American jazz trumpeter (1923–1986)

Irvin "Marky" Markowitz (December 11, 1923 – November 18, 1986), also known as Irwin Markowitz or Irving Markowitz, was an American jazz trumpeter.

Born the youngest of seven children of Russian-Jewish immigrants who disembarked in Baltimore, and settled on 4 1/2 Street, Southwest, in Washington, D.C., Markowitz learned the trumpet at the local Police Boys' Club. He played early in his career in a number of big bands, including those of Charlie Spivak (1941–42), Jimmy Dorsey, Boyd Raeburn, and Woody Herman (1946). He played in Buddy Rich's orchestra in 1946–47, then returned to service under Herman in 1947–48. Moving his family from Washington, D.C. to New York in 1958, and eventually settling in Nyack, he worked primarily as a studio musician in the 1960s, 1970s, and 1980s. Some live appearances included work with Herman, Gene Krupa (1958), Lee Konitz (1959), Ralph Burns, George Russell, Al Cohn (1962), Paul Desmond (1969), and Bill Evans (1974). Marky was a "first call" trumpeter for many top artists of the 1960s, 1970s, and 1980s, including Paul Simon, Aretha Franklin, Stevie Wonder, the Young Rascals, Frank Sinatra, Tony Bennett, Dionne Warwick, Maynard Ferguson, George Segal, and many others, as well as hundreds of advertising "jingles", TV ads and movie scores. He was a perennial on the Jerry Lewis Labor Day Telethon for Muscular Dystrophy, and known for a "sweet" tone on the trumpet and flugelhorn, as well as a better-than-average vocal impression of Louis "Satchmo" Armstrong, which was featured on a 1970s TV commercial for Hecker's Flour. In January 1985, just the year before his death at age 62, Marky returned to his hometown of Washington, D.C. to perform with an All-Star band, led by famed composer/arranger Nelson Riddle, at the Inaugural Ball for President Ronald Reagan's 2nd term. He led only one recording session, for Harry Lim's Famous Door label in 1976.

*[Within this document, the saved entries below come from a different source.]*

(** * Verification of scripts/analyze-i18n-keys.py

    A shallow embedding of the i18n key-usage analyser: the key flattener,
    the three regular-expression scanners, the deep string scan and the
    classifier of [main], followed by the properties stated for them.

    Conventions of the embedding.
    - Source text and paths are [string]s of 8-bit characters; the classes
      [\w], [\s] and the assertion [\b] are read with the meaning they have
      on ASCII text.
    - Python [set] is [gset string], Python [dict] is [gmap string _]; the
      classification loop runs over the items of the flattened dictionary.
    - The file system is a function [read] from a path to the text of the
      file, [None] when [open]/[read] raises; [relpath] stands for
      [os.path.relpath(_, ROOT)].
    - The report is the dictionary built at the end of [main] without its
      ["generated"] time stamp. *)

From Stdlib Require Import Ascii String Bool Arith Lia List.
From stdpp Require Import base option list sets gmap strings sorting.

Open Scope string_scope.
Open Scope list_scope.

(** ** Characters and strings *)

Module Chars.

Definition code (a : ascii) : nat := nat_of_ascii a.

Definition between (lo hi : nat) (a : ascii) : bool :=
  ((lo <=? code a)%nat && (code a <=? hi)%nat)%bool.

Definition is_lower (a : ascii) : bool := between 97 122 a.
Definition is_upper (a : ascii) : bool := between 65 90 a.
Definition is_digit (a : ascii) : bool := between 48 57 a.

(** [[a-zA-Z]] *)
Definition is_alpha (a : ascii) : bool := is_lower a || is_upper a.

(** [[a-zA-Z0-9]] *)
Definition is_alnum (a : ascii) : bool := is_alpha a || is_digit a.

Definition underscore : ascii := ascii_of_nat 95.
Definition dot : ascii := ascii_of_nat 46.
Definition squote : ascii := ascii_of_nat 39.
Definition dquote : ascii := ascii_of_nat 34.
Definition backtick : ascii := ascii_of_nat 96.
Definition dollar : ascii := ascii_of_nat 36.
Definition lbrace : ascii := ascii_of_nat 123.
Definition lparen : ascii := ascii_of_nat 40.
Definition rparen : ascii := ascii_of_nat 41.
Definition comma : ascii := ascii_of_nat 44.

Definition is_char (c : ascii) (a : ascii) : bool := Ascii.eqb c a.

(** [[a-zA-Z_]] *)
Definition is_ident_start (a : ascii) : bool := is_alpha a || is_char underscore a.

(** [\w], as it is on ASCII text. *)
Definition is_word (a : ascii) : bool := is_alnum a || is_char underscore a.

(** [\s], as it is on ASCII text: tab, line feed, vertical tab, form feed,
    carriage return, the four separators 0x1c-0x1f and the space. *)
Definition is_space (a : ascii) : bool :=
  between 9 13 a || between 28 31 a || is_char (ascii_of_nat 32) a.

(** The quote classes: single or double quote; the two and the backtick. *)
Definition is_quote2 (a : ascii) : bool := is_char squote a || is_char dquote a.
Definition is_quote3 (a : ascii) : bool := is_quote2 a || is_char backtick a.

(** [str.lower] on one character. *)
Definition to_lower (a : ascii) : ascii :=
  if is_upper a then ascii_of_nat (code a + 32) else a.

End Chars.

(** ** A backtracking matcher for the patterns of the script

    The patterns use character classes, concatenation, optional groups,
    greedy and lazy repetition, the word boundary [\b], the anchor [^] and
    one capturing group each.  [run] explores the alternatives in the order
    of Python's [re]: a greedy repetition tries one more iteration first, a
    lazy one tries to stop first, an optional group is tried before it is
    skipped. *)

Module Re.

Inductive regex : Type :=
| Eps
| Cls (p : ascii -> bool)
| Seq (r1 r2 : regex)
| Alt (r1 r2 : regex)
| Star (greedy : bool) (r : regex)
| Grp (r : regex)
| WordB
| Bol.

Definition Chr (c : ascii) : regex := Cls (Chars.is_char c).
Definition Opt (r : regex) : regex := Alt r Eps.
Definition Plus (greedy : bool) (r : regex) : regex := Seq r (Star greedy r).

Fixpoint Lit (s : list ascii) : regex :=
  match s with
  | [] => Eps
  | c :: s' => Seq (Chr c) (Lit s')
  end.

Fixpoint Cat (rs : list regex) : regex :=
  match rs with
  | [] => Eps
  | r :: rs' => Seq r (Cat rs')
  end.

(** A position in the subject: the character before it (for [\b] and [^]),
    the text after it, and the text of group 1 when it has been closed. *)
Record cursor : Type := Cursor {
  before : option ascii;
  after : list ascii;
  group1 : option (list ascii)
}.

Definition word_at (o : option ascii) : bool :=
  match o with
  | Some a => Chars.is_word a
  | None => false
  end.

Definition at_boundary (c : cursor) : bool :=
  xorb (word_at (before c)) (word_at (head (after c))).

Definition first_of {A} (x y : option A) : option A :=
  match x with
  | Some _ => x
  | None => y
  end.

(** The iterations of a repetition whose body is run by [body], with
    continuation [k].  An iteration has to consume text; [n] bounds the
    iterations still possible and is the length of the text left when the
    repetition is entered. *)
Fixpoint star_loop (body : cursor -> (cursor -> option cursor) -> option cursor)
    (greedy : bool) (k : cursor -> option cursor) (n : nat) (c : cursor)
  : option cursor :=
  match n with
  | O => k c
  | S n' =>
      let more :=
        body c (fun c1 =>
          if (length (after c1) <? length (after c))%nat
          then star_loop body greedy k n' c1 else None) in
      if greedy then first_of more (k c) else first_of (k c) more
  end.

Fixpoint run (r : regex) (c : cursor) (k : cursor -> option cursor)
  : option cursor :=
  match r with
  | Eps => k c
  | Cls p =>
      match after c with
      | a :: s => if p a then k (Cursor (Some a) s (group1 c)) else None
      | [] => None
      end
  | Seq r1 r2 => run r1 c (fun c1 => run r2 c1 k)
  | Alt r1 r2 => first_of (run r1 c k) (run r2 c k)
  | Star greedy r1 => star_loop (run r1) greedy k (length (after c)) c
  | Grp r1 =>
      run r1 c (fun c1 =>
        k (Cursor (before c1) (after c1)
             (Some (take (length (after c) - length (after c1)) (after c)))))
  | WordB => if at_boundary c then k c else None
  | Bol => match before c with None => k c | Some _ => None end
  end.

(** One attempt at the position [c]: the cursor at the end of the match. *)
Definition match_here (r : regex) (c : cursor) : option cursor :=
  run r c Some.

Definition group_text (c : cursor) : list ascii := default [] (group1 c).

(** [re.finditer]: the matches from left to right, none overlapping an
    earlier one; only [m.group(1)] of each is kept.  [skip] counts the
    characters still covered by the last match. *)
Fixpoint scan (r : regex) (prev : option ascii) (s : list ascii) (skip : nat)
  : list (list ascii) :=
  match skip with
  | S skip' =>
      match s with
      | [] => []
      | a :: s' => scan r (Some a) s' skip'
      end
  | O =>
      match match_here r (Cursor prev s None) with
      | Some c =>
          group_text c ::
          match s with
          | [] => []
          | a :: s' =>
              scan r (Some a) s' (pred (length s - length (after c)))
          end
      | None =>
          match s with
          | [] => []
          | a :: s' => scan r (Some a) s' 0
          end
      end
  end.

Definition finditer (r : regex) (s : string) : list string :=
  string_of_list_ascii <$> scan r None (list_ascii_of_string s) 0.
(** * Two-factor login of secure-2fa-app: the OTP store and the session

    A shallow embedding of [src/app.js]: the three POST handlers
    ([/login], [/verify-otp], [/logout]) and the periodic clean-up of the
    in-memory OTP store, with the properties the specification states
    about them.

    Conventions of the embedding.
    - A JavaScript string is a [string], one character per code unit, so
      that [String.length] is the [.length] of the source.
    - A field of [req.body] is an [option string]: [None] when the form
      does not carry it ([undefined]), [Some s] for the submitted text
      (the credential input is a pair of strings). [Body.post_login] is
      [/login] on fields of any kind (arrays, numbers, ...), and agrees
      with [post_login] on text.
    - [Date.now()] is an integer number of milliseconds, a [Z]; every
      call of it in a handler is a separate reading, passed as an input.
    - [otpStore] is a [gmap string StoredOTP]; [Map.get], [Map.set] and
      [Map.delete] are lookup, insert and delete.
    - A handler is a function from its inputs, the session and the store
      to the response, the session and the store after the request. *)

From Stdlib Require Import ZArith String Ascii Bool Lia.
From stdpp Require Import base tactics option numbers strings pretty gmap fin_maps.

Local Open Scope Z_scope.

(** ** Data *)

(** The value [otpStore] keeps for a key: [{ otp, expires, username }]. *)
Record StoredOTP := mkStoredOTP {
  otp : string;
  expires : Z;
  username : string
}.

(** [req.session.pendingAuth]: [{ username, timestamp }]. *)
Record PendingAuth := mkPendingAuth {
  pending_username : string;
  timestamp : Z
}.

(** The fields of [req.session] the handlers use.  [None] stands for a
    field that is [undefined] or [null]; [authenticated] is only ever
    tested for truth, so an unset flag is [false].  [session_username]
    is [req.session.username]. *)
Record Session := mkSession {
  pendingAuth : option PendingAuth;
  otpKey : option string;
  authenticated : bool;
  session_username : option string;
  loginTime : option Z
}.

(** The session a client without a stored session gets. *)
Definition fresh_session : Session :=
  {| pendingAuth := None; otpKey := None; authenticated := false;
     session_username := None; loginTime := None |}.

(** What a handler answers: [res.render(view, { error })] or
    [res.redirect(path)]. *)
Inductive Response :=
  | Render (view : string) (error : option string)
  | Redirect (path : string).

(** The result of a request. *)
Record Result := mkResult {
  response : Response;
  session_after : Session;
  store_after : gmap string StoredOTP
}.

(** ** Helpers of the source *)

(** [!v] of a body field or session string is false exactly for a
    non-empty string. *)
Definition truthy (v : option string) : bool :=
  match v with
  | Some s => negb (String.eqb s "")
  | None => false
  end.

(** [\d] of a JavaScript regular expression: the ten ASCII digits. *)
Definition is_digit (c : ascii) : bool :=
  ((48 <=? nat_of_ascii c) && (nat_of_ascii c <=? 57))%nat.

(** [/^\d{4}$/.test(password)]: without the [m] flag [$] is the end of
    the input, so the whole string is four digits. *)
Definition test_four_digits (password : string) : bool :=
  match password with
  | String a (String b (String c (String d EmptyString))) =>
      is_digit a && is_digit b && is_digit c && is_digit d
  | _ => false
  end.

(** The template literal [`${username}_${Date.now()}`]. *)
Definition make_otpKey (user : string) (now : Z) : string :=
  user +:+ "_" +:+ pretty now.

(** ** POST /login *)

(** What the handler reads from the outside, in the order of the source:
    the three readings of [Date.now()] (for [pendingAuth.timestamp], for
    the key and for [expires]), the string [generateOTP()] returned, and
    the boolean [sendOTPEmail] resolved to. *)
Record LoginEffects := mkLoginEffects {
  now_pending : Z;
  now_key : Z;
  now_expires : Z;
  generated : string;
  delivered : bool
}.
(** [get_status_emoji] *)
Definition get_status_emoji (status : Status) (available : bool) : StatusMark :=
  if Status_eqb status in_stock && available then Check_Mark
  else if Status_eqb status out_of_stock then Cross_Mark
  else if Status_eqb status pre_order then Alarm_Clock
  else if Status_eqb status error then Warning_Sign
  else Question_Mark.

(** What the [watch] command answers. *)
Inductive WatchReply : Type :=
| Could_Not_Find                          (* line 184 *)
| Added_To_Watchlist (result : StockResult)   (* line 195 *)
| Already_In_Watchlist.                   (* line 204 *)

(** The [watch] command, lines 175-207, for the user [user_id] typing
    [set_code] in the guild [guild_id] ([None] in a direct message). *)
Definition watch (w : World) (user_id : Z) (guild_id : option Z)
           (set_code : string) (lego_checker : State) (db : Db)
  : Outcome WatchReply * State * Db :=
  match check_stock w set_code lego_checker with
  | (Raises msg, checker') => (Raises msg, checker', db)
  | (Returns result, checker') =>
      if Status_eqb (status result) error
      then (Returns Could_Not_Find, checker', db)
      else
        let '(success, db') := add_watch user_id set_code guild_id (now checker') db in
        if success
        then (Returns (Added_To_Watchlist result), checker', db')
        else (Returns Already_In_Watchlist, checker', db')
  end.

(** What the [unwatch] command answers. *)
Inductive UnwatchReply : Type :=
| Removed                (* line 228 *)
| Not_In_Watchlist.      (* line 233 *)

(** The [unwatch] command, lines 219-236. *)
Definition unwatch (user_id : Z) (guild_id : option Z) (set_code : string)
           (db : Db) : UnwatchReply * Db :=
  let '(success, db') := remove_watch user_id set_code guild_id db in
  if success then (Removed, db') else (Not_In_Watchlist, db').

End Bot.
(* ================================================================== *)
(** ** The vocabulary of the properties *)
(* ================================================================== *)

Module Wire.

Open Scope Z_scope.

(** The page a response carries, when [raise_for_status] lets it through
    and the parser accepts its body. *)
Definition usable (r : Response) : option node :=
  if (400 <=? status_code r) && (status_code r <? 500) then None
  else if (500 <=? status_code r) && (status_code r <? 600) then None
  else match content r with Parses soup => Some soup | Unparseable _ => None end.

(** A product page was delivered by request [e]: a request of a page
    fetch (not the warm-up, not the search) that was answered by a usable
    response. *)
Definition delivered (e : Event) : option node :=
  match ev_kind e, ev_outcome e with
  | (PageGet | PageRetry), GetReturns r => usable r
  | _, _ => None
  end.

(** The requests that wait for the rate limiter: the first request of a
    page fetch and the search request. *)
Definition paced (e : Event) : bool :=
  match ev_kind e with
  | PageGet | SearchGet => true
  | Warmup | PageRetry => false
  end.

(** One operation that went through [_rate_limit]: it starts with a paced
    request, sent at the time the timer now holds, which is at least the
    delay after what the timer held; nothing else it sends is paced. *)
Definition paced_op (st st' : State) (new : list Event) : Prop :=
  log st' = (log st ++ new)%list
  /\ rate_limit_delay st' = rate_limit_delay st
  /\ last_request_time st + rate_limit_delay st <= last_request_time st'
  /\ exists e1 rest,
      new = e1 :: rest /\ paced e1 = true
      /\ ev_start e1 = last_request_time st'
      /\ Forall (fun e => paced e = false) rest.

(** A run of operations that each went through [_rate_limit]. *)
Inductive paced_ops : State -> State -> list Event -> Prop :=
| paced_ops_nil st : paced_ops st st []
| paced_ops_cons st st1 st2 new1 new2 :
    paced_op st st1 new1 -> paced_ops st1 st2 new2 ->
    paced_ops st st2 (new1 ++ new2)%list.

(** Consecutive paced requests start at least [d] apart; [prev] is the
    start of the last paced request seen so far. *)
Fixpoint spaced_after (d : Z) (prev : option Z) (events : list Event) : Prop :=
  match events with
  | [] => True
  | e :: rest =>
      if paced e
      then match prev with
           | Some t => t + d <= ev_start e
           | None => True
           end /\ spaced_after d (Some (ev_start e)) rest
      else spaced_after d prev rest
  end.

Fixpoint last_paced (prev : option Z) (events : list Event) : option Z :=
  match events with
  | [] => prev
  | e :: rest => last_paced (if paced e then Some (ev_start e) else prev) rest
  end.

Definition before (t : option Z) (bound : Z) : Prop :=
  match t with Some x => x <= bound | None => True end.

(** The invariant of the timer: the paced requests of the log are spaced,
    and none started after the time the timer holds. *)
Definition timer_inv (st : State) : Prop :=
  spaced_after (rate_limit_delay st) None (log st)
  /\ before (last_paced None (log st)) (last_request_time st).

(** The reading of the claim as it is written: between the end of a
    request and the start of the next one, at least [d] elapses. *)
Fixpoint min_interval_respected (d : Z) (events : list Event) : Prop :=
  match events with
  | e1 :: ((e2 :: _) as rest) =>
      ev_end e1 + d <= ev_start e2 /\ min_interval_respected d rest
  | _ => True
  end.

(** Lines 182-209: what follows the request in the [try] block. *)
Definition after_get (url set_code : string) (response : Response) : M StockResult :=
  raise_for_status url response ;;;
  soup <- BeautifulSoup response ;;
  ret (page_result url soup set_code).

(** The traffic of one page fetch that comes after its first request. *)
Definition retry_traffic (url : string) (e : Event) : Prop :=
  (ev_kind e = Warmup /\ ev_url e = BASE_URL)
  \/ (ev_kind e = PageRetry /\ ev_url e = url).

(** What a page fetch answers, against what went over the wire. *)
Inductive answer (url set_code : string) (new : list Event)
  : StockResult -> Prop :=
| answer_error msg :
    Forall (fun e => delivered e = None) new ->
    answer url set_code new (error_result url set_code msg)
| answer_page e soup :
    In e new -> ev_url e = url -> delivered e = Some soup ->
    answer url set_code new (page_result url soup set_code).

Definition search_url_of (set_code : string) : string :=
  BASE_URL ++ "/en-us/search?q=" ++ set_code.
Definition token_rejected : response :=
  Response 200 (Some (JObj [("errorcode", JStr "invalidtoken")])).

(** A vendor that knows one course and rejects every token; one that
    knows no course; one that refuses the login. *)
Definition rejecting : environment := demo one_course fresh_token token_rejected.

Definition without_courses : environment := demo no_course fresh_token token_rejected.

Definition refusing : environment := demo one_course login_refused token_rejected.

(** A client with a cached token, and two dictionaries of the caller: at
    location 0 one with an identifier key, at location 1 one without. *)
Definition client : state :=
  State (JStr "cached") []
    [[("courses[0][shortname]", str "CS101")];
     [("courses[0][fullname]", str "Intro")]].

(** A vendor that answers the lookup, too, with an expired token. *)
Definition expiring : environment := demo token_rejected fresh_token token_rejected.

(** A client without a token, and a vendor that cannot be reached. *)
Definition fresh_client : state :=
  State JNull []
    [[("courses[0][shortname]", str "CS101")];
     [("courses[0][fullname]", str "Intro")]].

Definition unreachable : environment :=
  Environment moodle plain_urlencode plain_urljoin (fun _ => None).

(** A vendor that answers a POST with the list of the courses created. *)
Definition created : response :=
  Response 200 (Some (JArr [JObj [("id", JNum 7); ("shortname", JStr "CS101")]])).

Definition accepting : environment := demo one_course fresh_token created.

(** A vendor whose login page answers with a list. *)
Definition empty_list : response := Response 200 (Some (JArr [])).

Definition odd_login : environment := demo one_course empty_list token_rejected.

(** A vendor that reports an error other than an expired token. *)
Definition invalid_parameter : response :=
  Response 200 (Some (JObj [("errorcode", JStr "invalidparameter")])).

Definition failing : environment := demo one_course fresh_token invalid_parameter.

(** A request for codes without a name of the enterprise. *)
Definition nameless_request (name : string) (default : json) : json :=
  if String.eqb name "email" then JStr "bob@alice.com" else default.

(** * Properties *)

(** ** Dictionaries and strings *)

Lemma assoc_dict_set_eq k v d : assoc k (dict_set k v d) = Some v.
Proof.
  induction d as [|[k' v'] d IH]; simpl.
  - by rewrite String.eqb_refl.
  - destruct (String.eqb k k') eqn:E; simpl; rewrite ?String.eqb_refl, ?E; done.
Qed.

Lemma assoc_dict_set_ne k k' v d :
  k ≠ k' → assoc k' (dict_set k v d) = assoc k' d.
Proof.
  intros Hne. induction d as [|[k0 v0] d IH]; simpl.
  - apply String.eqb_neq in Hne. rewrite String.eqb_sym in Hne. by rewrite Hne.
  - destruct (String.eqb k k0) eqn:E; simpl.
    + apply String.eqb_eq in E as <-.
      assert (String.eqb k' k = false) as ->; [|done].
      apply String.eqb_neq. congruence.
    + by rewrite IH.
Qed.

Lemma assoc_Some_keys k v (d : dict) : assoc k d = Some v → k ∈ keys d.
Proof.
  unfold keys. induction d as [|[k' v'] d IH]; simpl; [done|].
  destruct (String.eqb k k') eqn:E.
  - apply String.eqb_eq in E as ->. intros _. apply list_elem_of_here.
  - intros H. apply list_elem_of_further. auto.
Qed.

Lemma deref_insert h l d : l < length h → deref (<[l := d]> h) l = d.
Proof. intros. unfold deref. by rewrite list_lookup_insert_eq. Qed.

Lemma deref_insert_ne h l l' d : l ≠ l' → deref (<[l := d]> h) l' = deref h l'.
Proof. intros. unfold deref. by rewrite list_lookup_insert_ne. Qed.

Lemma string_of_uint_bracket_free d :
  bracket_free (NilEmpty.string_of_uint d) = true.
Proof. induction d; simpl; auto. Qed.

Lemma str_nat_inj i j : str_nat i = str_nat j → i = j.
Proof.
  unfold str_nat. intros H.
  assert (Nat.to_uint i = Nat.to_uint j) as Hu.
  { apply (f_equal NilEmpty.uint_of_string) in H.
    rewrite !NilEmpty.usu in H. congruence. }
  apply (f_equal Nat.of_uint) in Hu.
  by rewrite !DecimalNat.Unsigned.of_to in Hu.
Qed.

(** A text is cut in one way only at its first closing bracket. *)
Lemma split_at_bracket d1 d2 r1 r2 :
  bracket_free d1 = true → bracket_free d2 = true →
  d1 +:+ String "]"%char r1 = d2 +:+ String "]"%char r2 → d1 = d2 ∧ r1 = r2.
Proof.
  revert d2. induction d1 as [|c d1 IH]; intros [|c2 d2]; simpl; intros H1 H2 E.
  - by simplify_eq.
  - by simplify_eq.
  - by simplify_eq.
  - apply andb_true_iff in H1 as [_ H1]. apply andb_true_iff in H2 as [_ H2].
    injection E as -> E. destruct (IH _ H1 H2 E) as [-> ->]. done.
Qed.

Lemma snoc_inj s t c : s +:+ String c "" = t +:+ String c "" → s = t.
Proof.
  revert t. induction s as [|a s IH]; intros [|b t]; simpl; intros E.
  - done.
  - injection E as _ E. by destruct t.
  - injection E as _ E. by destruct s.
  - injection E as -> E. f_equal. auto.
Qed.

Module TransmitterFacts.
Import Transmitter.

(** Distinct (index, field) pairs get distinct keys. *)
Lemma new_key_inj i k j k' : new_key i k = new_key j k' → i = j ∧ k = k'.
Proof.
  unfold new_key. intros E. simpl in E. injection E as E.
  apply split_at_bracket in E as [Hn Hk];
    [|apply string_of_uint_bracket_free..].
  split; [by apply str_nat_inj|].
  simpl in Hk. injection Hk as Hk. by apply snoc_inj in Hk.
Qed.

Lemma copy_item_deref index item items h :
  items < length h →
  length (copy_item index item items h) = length h ∧
  deref (copy_item index item items h) items
  = foldl (copy_step index item) (deref h items) (keys item).
Proof.
  unfold copy_item. generalize (keys item) as ks.
  intros ks. revert h. induction ks as [|key ks IH]; intros h Hl; simpl; [done|].
  unfold copy_step at 2. destruct (assoc key item) as [v|]; [|by apply IH].
  destruct (IH (<[items := dict_set (new_key index key) v (deref h items)]> h))
    as [Hlen Hd].
  { by rewrite length_insert. }
  rewrite Hlen, Hd, length_insert, deref_insert by done. done.
Qed.

Lemma copy_fold_hit index item ks d k v :
  assoc k item = Some v →
  k ∈ ks ∨ assoc (new_key index k) d = Some v →
  assoc (new_key index k) (foldl (copy_step index item) d ks) = Some v.
Proof.
  intros Hk. revert d. induction ks as [|a ks IH]; intros d H; simpl.
  - destruct H as [H|H]; [by apply elem_of_nil in H|done].
  - apply IH. unfold copy_step.
    destruct (decide (a = k)) as [->|Hne].
    + right. rewrite Hk. apply assoc_dict_set_eq.
    + destruct H as [H|H].
      * apply elem_of_cons in H as [?|?]; [congruence|by left].
      * right. destruct (assoc a item); [|done].
        rewrite assoc_dict_set_ne; [done|].
        intros E. by apply new_key_inj in E as [_ ?].
Qed.

Lemma copy_fold_miss index item ks d key :
  (∀ k', new_key index k' ≠ key) →
  assoc key (foldl (copy_step index item) d ks) = assoc key d.
Proof.
  intros Hne. revert d. induction ks as [|a ks IH]; intros d; simpl; [done|].
  rewrite IH. unfold copy_step. destruct (assoc a item); [|done].
  by apply assoc_dict_set_ne.
Qed.

Lemma transmit_loop_list items : ∀ index l cl h,
  (transmit_loop index items l cl h).1 = cl ++ replicate (length items) l.
Proof.
  induction items as [|item items IH]; intros; simpl.
  - by rewrite app_nil_r.
  - rewrite IH, <- app_assoc. done.
Qed.

Lemma transmit_loop_keeps items : ∀ index l cl h key,
  l < length h →
  (∀ j k', index ≤ j → new_key j k' ≠ key) →
  assoc key (deref (transmit_loop index items l cl h).2 l)
  = assoc key (deref h l).
Proof.
  induction items as [|item items IH]; intros index l cl h key Hl Hne; simpl.
  - done.
  - destruct (copy_item_deref index item l h Hl) as [Hlen Hd].
    rewrite IH; [|by rewrite Hlen|intros; apply Hne; lia].
    rewrite Hd. apply copy_fold_miss. intros. by apply Hne.
Qed.

Lemma transmit_loop_binds items : ∀ index l cl h n item k v,
  l < length h →
  items !! n = Some item → assoc k item = Some v →
  assoc (new_key (index + n) k) (deref (transmit_loop index items l cl h).2 l)
  = Some v.
Proof.
  induction items as [|it items IH]; intros index l cl h n item k v Hl Hn Hk.
  - done.
  - simpl. destruct (copy_item_deref index it l h Hl) as [Hlen Hd].
    destruct n as [|n]; simpl in Hn.
    + simplify_eq. rewrite transmit_loop_keeps; [|by rewrite Hlen|].
      * rewrite Hd, Nat.add_0_r. apply copy_fold_hit; [done|].
        left. by eapply assoc_Some_keys.
      * intros j k' Hj E. apply new_key_inj in E as [? _]. lia.
    + replace (index + S n) with (S index + n) by lia.
      eapply IH; [by rewrite Hlen|done..].
Qed.

End TransmitterFacts.

(** ** The transmitter's encoding *)

Module Encoding.
Import Transmitter TransmitterFacts.

(** The list returned has one entry per item, and every entry is the same
    reference: the one dictionary that the loop fills. *)
Lemma course_list_aliases (channel_metadata_items : list dict) (h : store) :
  (_prepare_items_for_transmission channel_metadata_items h).1
  = replicate (length channel_metadata_items) (length h).
Proof. unfold _prepare_items_for_transmission. simpl. by rewrite transmit_loop_list. Qed.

Marky Markowitz, Tony Bennett, Torrie Zito at taping of "Play It Again, Sam", NYC 1969

Marky Markowitz with Joel Grey, backstage Palace Theatre NYC 1975, set of "Goodtime Charley"

==Discography==
With David Amram
- Subway Night (RCA, 1973)
With Burt Bacharach/Dionne Warwick
- Walk On By (1964)
With Richard Barbary
- Soul Machine (A&M, 1968)
With Gato Barbieri
- Caliente (A&M, 1976)
With Louie Bellson
- Breakthrough! (Project 3, 1968)
With Tony Bennett
- Fool of Fools (45 rpm, CBS, 1968)
- Play it Again, Sam (45 rpm, CBS, 1969)
- What The World Needs Now Is Love (45 rpm, CBS, 1969)
- You Can't Love 'Em All (Columbia, 1959)
- Ask Anyone In Love (Columbia, 1959)
- Yesterday I Heard the Rain (Columbia, 1968)
- I've Gotta Be Me (Columbia, 1969)
- Summer of '42 (Columbia, 1972)
With Sonny Berman
- Early Bebop Pioneer (Gramercy, 1948)
With Brasilia Nueva
- How Insensitive (Decca, 1967)
With Bob Brookmeyer
- Portrait of the Artist (Atlantic, 1960)
With Solomon Burke
- The Best of Solomon Burke (Atlantic, 1964)
With Ralph Burns
- Where There's Burns, There's Fire (Warwick, 1961)
With Paul Butterfield
- Put It In Your Ear (Bearsville, 1976)
With Emmett Carls / Lennie Tristano
- The Lost Session (Jazz Guild, rec. 1945, rel. 1976)
With Barbara Carroll
- From The Beginning (United Artists, 1977)
With Chris Connor
- Free Spirits (Atlantic, 1962)
With King Curtis
- Jazz Super Hits, Vol. 2 "Philly Dog" (Atlantic, 1966)
With Paul Desmond
- From the Hot Afternoon (A&M/CTI, 1969)
With Neil Diamond
- In My Lifetime (Rel. 1996, Columbia)
With Bo Diddley
- Big Bad Bo (Chess, 1974)
With Duke Ellington
- Best Of the War Years (Rel. 1993)
With Bill Evans
- Symbiosis (MPS, 1974)
- The Ivory Hunters (United Artists, 1959)
With Maynard Ferguson
- Conquistador (Columbia, 1977)
With Astrud Gilberto

- I Haven't Got Anything Better to Do (Verve, 1969)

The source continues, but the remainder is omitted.